■ **Source records**:
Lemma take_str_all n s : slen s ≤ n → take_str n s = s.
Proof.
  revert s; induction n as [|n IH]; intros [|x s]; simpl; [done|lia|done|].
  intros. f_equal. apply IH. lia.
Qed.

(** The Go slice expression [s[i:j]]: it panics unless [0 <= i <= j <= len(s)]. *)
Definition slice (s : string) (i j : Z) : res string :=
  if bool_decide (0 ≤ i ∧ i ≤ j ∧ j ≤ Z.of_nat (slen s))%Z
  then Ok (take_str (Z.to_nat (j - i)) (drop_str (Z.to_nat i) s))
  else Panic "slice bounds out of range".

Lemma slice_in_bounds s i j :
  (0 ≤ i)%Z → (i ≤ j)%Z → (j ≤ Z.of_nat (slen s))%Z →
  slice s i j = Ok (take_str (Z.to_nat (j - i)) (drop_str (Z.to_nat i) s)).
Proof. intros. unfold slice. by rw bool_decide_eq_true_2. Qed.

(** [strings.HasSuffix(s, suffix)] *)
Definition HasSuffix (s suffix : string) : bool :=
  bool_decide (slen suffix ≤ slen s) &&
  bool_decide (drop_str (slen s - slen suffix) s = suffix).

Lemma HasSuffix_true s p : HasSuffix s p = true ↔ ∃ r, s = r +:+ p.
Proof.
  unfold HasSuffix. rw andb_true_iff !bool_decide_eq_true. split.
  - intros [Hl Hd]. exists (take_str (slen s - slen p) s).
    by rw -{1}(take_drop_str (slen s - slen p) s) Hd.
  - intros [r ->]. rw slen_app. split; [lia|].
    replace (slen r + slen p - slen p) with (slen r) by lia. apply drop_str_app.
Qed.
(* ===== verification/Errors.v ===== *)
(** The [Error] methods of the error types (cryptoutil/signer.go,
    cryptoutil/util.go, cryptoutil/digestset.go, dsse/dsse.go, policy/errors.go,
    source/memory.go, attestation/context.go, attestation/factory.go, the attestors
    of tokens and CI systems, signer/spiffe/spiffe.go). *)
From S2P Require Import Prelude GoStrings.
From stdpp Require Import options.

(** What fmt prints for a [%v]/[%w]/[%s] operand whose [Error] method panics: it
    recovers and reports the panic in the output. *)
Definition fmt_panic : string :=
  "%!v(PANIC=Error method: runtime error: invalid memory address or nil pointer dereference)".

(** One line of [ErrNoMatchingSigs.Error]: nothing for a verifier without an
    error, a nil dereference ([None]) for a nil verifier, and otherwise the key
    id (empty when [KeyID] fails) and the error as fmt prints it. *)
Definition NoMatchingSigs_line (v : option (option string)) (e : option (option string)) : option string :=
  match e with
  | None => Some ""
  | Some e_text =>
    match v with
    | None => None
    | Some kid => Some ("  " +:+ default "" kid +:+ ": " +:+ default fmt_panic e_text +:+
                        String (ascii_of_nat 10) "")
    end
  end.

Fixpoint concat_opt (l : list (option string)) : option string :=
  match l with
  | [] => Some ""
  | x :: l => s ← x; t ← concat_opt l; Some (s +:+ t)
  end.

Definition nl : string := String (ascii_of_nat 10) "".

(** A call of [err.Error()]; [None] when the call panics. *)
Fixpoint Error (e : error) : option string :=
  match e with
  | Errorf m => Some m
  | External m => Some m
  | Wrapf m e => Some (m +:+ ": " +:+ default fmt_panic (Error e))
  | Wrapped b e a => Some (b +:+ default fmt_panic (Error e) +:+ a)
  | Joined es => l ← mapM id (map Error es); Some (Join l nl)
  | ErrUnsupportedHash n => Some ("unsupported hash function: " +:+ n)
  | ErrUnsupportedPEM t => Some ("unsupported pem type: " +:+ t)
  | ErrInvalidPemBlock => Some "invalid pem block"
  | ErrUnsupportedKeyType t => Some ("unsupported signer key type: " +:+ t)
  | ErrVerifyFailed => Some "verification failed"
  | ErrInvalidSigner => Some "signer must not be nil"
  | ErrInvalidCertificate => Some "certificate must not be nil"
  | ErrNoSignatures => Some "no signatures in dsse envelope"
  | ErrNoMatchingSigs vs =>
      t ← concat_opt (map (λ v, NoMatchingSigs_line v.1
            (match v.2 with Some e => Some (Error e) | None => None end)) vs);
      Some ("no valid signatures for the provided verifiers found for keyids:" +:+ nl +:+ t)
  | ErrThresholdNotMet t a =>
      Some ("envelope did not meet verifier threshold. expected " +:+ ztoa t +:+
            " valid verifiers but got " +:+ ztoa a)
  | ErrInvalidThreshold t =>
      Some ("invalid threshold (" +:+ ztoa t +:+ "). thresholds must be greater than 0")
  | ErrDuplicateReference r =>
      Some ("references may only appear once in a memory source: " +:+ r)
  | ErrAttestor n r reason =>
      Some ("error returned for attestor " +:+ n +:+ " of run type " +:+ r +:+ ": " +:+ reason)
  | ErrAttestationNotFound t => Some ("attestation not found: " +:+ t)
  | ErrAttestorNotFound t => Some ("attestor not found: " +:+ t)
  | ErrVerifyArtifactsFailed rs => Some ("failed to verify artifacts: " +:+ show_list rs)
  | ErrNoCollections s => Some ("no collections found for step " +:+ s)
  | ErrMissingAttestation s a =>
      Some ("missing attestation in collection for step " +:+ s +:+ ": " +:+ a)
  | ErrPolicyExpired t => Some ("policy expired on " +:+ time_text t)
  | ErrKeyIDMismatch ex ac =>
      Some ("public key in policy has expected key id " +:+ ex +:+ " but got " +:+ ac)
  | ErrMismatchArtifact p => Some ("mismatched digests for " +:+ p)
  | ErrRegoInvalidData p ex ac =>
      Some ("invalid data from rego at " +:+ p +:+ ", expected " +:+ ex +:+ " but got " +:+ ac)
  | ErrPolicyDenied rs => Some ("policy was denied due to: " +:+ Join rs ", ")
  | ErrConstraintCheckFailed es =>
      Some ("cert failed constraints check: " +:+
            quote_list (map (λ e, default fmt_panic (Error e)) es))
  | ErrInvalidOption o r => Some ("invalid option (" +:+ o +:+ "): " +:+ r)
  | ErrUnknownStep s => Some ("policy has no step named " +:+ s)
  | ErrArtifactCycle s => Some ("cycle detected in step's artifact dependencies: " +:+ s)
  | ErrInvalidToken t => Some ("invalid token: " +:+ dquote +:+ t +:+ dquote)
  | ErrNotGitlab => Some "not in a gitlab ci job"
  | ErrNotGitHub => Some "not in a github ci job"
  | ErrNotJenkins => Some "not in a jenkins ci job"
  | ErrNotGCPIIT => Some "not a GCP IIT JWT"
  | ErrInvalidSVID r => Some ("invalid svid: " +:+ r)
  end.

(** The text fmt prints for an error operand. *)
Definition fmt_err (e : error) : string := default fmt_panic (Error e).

■ **EXERCISE DIRECTIONS**: Show the lines from the data above that contain the string "dereference".

■ **EXPECTED OUTPUT**:
  "%!v(PANIC=Error method: runtime error: invalid memory address or nil pointer dereference)".
    error, a nil dereference ([None]) for a nil verifier, and otherwise the key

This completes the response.